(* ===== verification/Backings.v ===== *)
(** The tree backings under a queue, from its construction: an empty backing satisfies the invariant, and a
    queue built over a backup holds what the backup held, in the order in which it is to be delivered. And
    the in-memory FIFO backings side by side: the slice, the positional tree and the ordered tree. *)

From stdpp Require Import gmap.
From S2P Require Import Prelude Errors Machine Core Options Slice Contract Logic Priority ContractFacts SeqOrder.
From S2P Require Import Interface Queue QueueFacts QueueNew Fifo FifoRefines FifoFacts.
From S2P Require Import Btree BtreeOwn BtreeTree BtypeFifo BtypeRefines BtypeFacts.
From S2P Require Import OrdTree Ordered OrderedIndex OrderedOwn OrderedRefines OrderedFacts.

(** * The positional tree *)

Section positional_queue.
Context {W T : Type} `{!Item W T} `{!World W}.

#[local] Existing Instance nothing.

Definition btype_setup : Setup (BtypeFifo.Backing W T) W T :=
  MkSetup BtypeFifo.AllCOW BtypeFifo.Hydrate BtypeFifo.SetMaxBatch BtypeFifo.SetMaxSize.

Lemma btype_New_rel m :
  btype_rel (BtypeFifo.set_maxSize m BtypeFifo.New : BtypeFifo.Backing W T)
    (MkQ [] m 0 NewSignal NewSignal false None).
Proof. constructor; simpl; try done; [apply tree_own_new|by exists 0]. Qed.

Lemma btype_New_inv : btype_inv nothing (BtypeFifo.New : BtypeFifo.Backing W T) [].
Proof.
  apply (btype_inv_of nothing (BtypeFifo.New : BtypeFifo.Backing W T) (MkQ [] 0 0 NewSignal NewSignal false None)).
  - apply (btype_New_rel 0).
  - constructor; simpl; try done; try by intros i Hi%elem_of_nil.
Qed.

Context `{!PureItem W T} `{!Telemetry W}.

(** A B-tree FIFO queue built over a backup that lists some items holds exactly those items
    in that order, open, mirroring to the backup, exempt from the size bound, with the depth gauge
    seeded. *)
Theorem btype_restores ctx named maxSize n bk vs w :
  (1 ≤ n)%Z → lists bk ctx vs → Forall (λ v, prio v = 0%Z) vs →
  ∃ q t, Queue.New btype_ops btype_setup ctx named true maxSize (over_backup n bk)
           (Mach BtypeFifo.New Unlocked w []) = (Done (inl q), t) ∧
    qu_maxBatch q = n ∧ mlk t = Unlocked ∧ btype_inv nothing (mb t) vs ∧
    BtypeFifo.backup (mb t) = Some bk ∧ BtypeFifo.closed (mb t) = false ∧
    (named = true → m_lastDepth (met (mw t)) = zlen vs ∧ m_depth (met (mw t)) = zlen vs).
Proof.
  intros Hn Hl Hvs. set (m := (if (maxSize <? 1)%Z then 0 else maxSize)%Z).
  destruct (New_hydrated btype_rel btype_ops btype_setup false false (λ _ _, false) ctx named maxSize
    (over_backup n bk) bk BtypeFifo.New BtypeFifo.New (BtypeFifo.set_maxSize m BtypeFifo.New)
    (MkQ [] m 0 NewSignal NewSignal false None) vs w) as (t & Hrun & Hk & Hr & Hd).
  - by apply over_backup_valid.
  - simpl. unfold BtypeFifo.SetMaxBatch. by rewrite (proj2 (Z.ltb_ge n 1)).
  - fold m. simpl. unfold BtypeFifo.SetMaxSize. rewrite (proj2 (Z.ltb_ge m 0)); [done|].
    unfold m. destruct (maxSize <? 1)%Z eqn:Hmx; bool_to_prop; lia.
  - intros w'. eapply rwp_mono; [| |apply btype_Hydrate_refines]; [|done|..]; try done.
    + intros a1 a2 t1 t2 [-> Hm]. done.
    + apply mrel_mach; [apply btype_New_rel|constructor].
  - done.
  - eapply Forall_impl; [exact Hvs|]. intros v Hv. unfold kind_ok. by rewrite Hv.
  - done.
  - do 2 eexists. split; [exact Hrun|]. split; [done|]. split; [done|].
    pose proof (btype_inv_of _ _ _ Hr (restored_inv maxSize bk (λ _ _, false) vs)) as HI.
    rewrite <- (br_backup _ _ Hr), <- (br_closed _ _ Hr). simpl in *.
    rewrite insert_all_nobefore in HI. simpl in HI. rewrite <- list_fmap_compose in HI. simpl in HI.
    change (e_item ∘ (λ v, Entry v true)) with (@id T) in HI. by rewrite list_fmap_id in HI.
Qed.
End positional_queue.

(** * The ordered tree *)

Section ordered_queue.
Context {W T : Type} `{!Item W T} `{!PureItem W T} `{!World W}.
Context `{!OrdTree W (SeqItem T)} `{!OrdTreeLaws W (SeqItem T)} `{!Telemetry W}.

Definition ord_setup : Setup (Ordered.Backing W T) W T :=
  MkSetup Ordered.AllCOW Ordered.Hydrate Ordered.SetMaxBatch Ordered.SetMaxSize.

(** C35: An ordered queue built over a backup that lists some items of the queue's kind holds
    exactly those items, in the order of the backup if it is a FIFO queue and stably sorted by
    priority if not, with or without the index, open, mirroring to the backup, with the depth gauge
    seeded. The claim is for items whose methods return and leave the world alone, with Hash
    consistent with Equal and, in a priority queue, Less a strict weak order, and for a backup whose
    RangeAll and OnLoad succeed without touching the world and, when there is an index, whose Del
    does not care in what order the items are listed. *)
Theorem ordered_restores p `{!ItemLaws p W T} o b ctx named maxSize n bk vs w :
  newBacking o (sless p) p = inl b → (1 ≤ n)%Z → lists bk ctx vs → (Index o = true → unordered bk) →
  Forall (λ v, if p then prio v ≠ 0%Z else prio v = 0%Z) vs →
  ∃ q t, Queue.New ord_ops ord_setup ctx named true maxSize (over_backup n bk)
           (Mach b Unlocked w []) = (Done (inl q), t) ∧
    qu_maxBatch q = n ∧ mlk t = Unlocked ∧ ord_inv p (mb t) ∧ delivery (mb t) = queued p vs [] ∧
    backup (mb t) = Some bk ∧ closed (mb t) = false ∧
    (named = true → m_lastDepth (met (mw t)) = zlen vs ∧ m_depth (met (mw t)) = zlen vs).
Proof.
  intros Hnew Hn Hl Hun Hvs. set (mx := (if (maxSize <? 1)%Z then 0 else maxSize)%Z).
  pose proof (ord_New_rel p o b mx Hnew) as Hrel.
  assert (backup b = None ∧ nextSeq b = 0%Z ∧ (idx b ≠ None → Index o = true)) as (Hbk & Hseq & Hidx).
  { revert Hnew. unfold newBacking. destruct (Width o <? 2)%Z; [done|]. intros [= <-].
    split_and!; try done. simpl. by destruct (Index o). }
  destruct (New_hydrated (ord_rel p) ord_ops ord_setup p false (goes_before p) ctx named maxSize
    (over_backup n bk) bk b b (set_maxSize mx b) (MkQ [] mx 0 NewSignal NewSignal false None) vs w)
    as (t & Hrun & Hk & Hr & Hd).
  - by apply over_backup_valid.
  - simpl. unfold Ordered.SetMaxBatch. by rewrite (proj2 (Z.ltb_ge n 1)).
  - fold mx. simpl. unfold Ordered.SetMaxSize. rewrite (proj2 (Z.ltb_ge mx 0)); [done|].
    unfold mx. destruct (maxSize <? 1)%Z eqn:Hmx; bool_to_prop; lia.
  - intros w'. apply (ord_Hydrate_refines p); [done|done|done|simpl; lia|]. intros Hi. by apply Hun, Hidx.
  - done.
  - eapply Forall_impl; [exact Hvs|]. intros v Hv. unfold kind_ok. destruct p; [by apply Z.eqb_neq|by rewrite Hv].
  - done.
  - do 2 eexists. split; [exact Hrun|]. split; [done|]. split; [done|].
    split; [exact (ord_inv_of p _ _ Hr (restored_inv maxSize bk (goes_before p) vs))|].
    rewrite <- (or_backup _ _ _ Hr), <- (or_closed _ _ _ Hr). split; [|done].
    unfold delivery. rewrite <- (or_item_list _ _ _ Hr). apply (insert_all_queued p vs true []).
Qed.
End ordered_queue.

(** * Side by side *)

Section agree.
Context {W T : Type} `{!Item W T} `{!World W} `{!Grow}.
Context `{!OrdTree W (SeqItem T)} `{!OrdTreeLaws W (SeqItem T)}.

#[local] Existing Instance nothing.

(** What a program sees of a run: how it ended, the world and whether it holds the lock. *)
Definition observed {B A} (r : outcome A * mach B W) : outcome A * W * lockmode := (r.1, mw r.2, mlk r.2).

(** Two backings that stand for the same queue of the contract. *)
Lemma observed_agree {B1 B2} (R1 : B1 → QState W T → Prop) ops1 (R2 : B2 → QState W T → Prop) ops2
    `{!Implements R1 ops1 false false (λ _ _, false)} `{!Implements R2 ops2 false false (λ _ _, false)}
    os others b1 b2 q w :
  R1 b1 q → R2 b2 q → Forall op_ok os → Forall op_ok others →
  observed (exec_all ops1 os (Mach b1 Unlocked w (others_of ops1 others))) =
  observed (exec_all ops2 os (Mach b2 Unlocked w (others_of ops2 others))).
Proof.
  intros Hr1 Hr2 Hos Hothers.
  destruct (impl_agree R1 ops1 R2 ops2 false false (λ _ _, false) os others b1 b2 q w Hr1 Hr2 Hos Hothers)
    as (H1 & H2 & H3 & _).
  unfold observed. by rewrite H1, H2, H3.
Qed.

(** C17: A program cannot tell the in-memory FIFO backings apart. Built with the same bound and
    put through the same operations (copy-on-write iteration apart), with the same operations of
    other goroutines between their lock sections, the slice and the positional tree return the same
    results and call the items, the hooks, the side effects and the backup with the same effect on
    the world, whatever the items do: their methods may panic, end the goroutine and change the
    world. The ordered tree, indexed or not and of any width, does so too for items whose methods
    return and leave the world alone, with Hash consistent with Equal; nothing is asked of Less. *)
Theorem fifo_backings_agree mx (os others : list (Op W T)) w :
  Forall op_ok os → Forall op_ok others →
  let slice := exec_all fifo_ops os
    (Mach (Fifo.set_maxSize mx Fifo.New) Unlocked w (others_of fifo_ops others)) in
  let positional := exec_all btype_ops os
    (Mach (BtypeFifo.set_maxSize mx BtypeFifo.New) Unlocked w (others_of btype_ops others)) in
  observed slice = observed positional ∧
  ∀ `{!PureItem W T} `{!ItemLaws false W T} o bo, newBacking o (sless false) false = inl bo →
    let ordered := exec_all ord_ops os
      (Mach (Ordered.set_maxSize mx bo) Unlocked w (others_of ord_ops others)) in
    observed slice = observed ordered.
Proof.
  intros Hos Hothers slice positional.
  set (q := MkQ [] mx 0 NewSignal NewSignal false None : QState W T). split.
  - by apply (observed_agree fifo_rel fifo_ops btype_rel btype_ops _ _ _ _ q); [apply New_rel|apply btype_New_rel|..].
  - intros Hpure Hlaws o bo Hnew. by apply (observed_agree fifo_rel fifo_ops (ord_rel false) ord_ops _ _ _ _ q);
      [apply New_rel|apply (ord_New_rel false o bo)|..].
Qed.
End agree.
= = = = =
TO DO
Look over the material and return every line where the word "ItemLaws" is found.

RESPONSE BELOW
Theorem ordered_restores p `{!ItemLaws p W T} o b ctx named maxSize n bk vs w :
  ∀ `{!PureItem W T} `{!ItemLaws false W T} o bo, newBacking o (sless false) false = inl bo →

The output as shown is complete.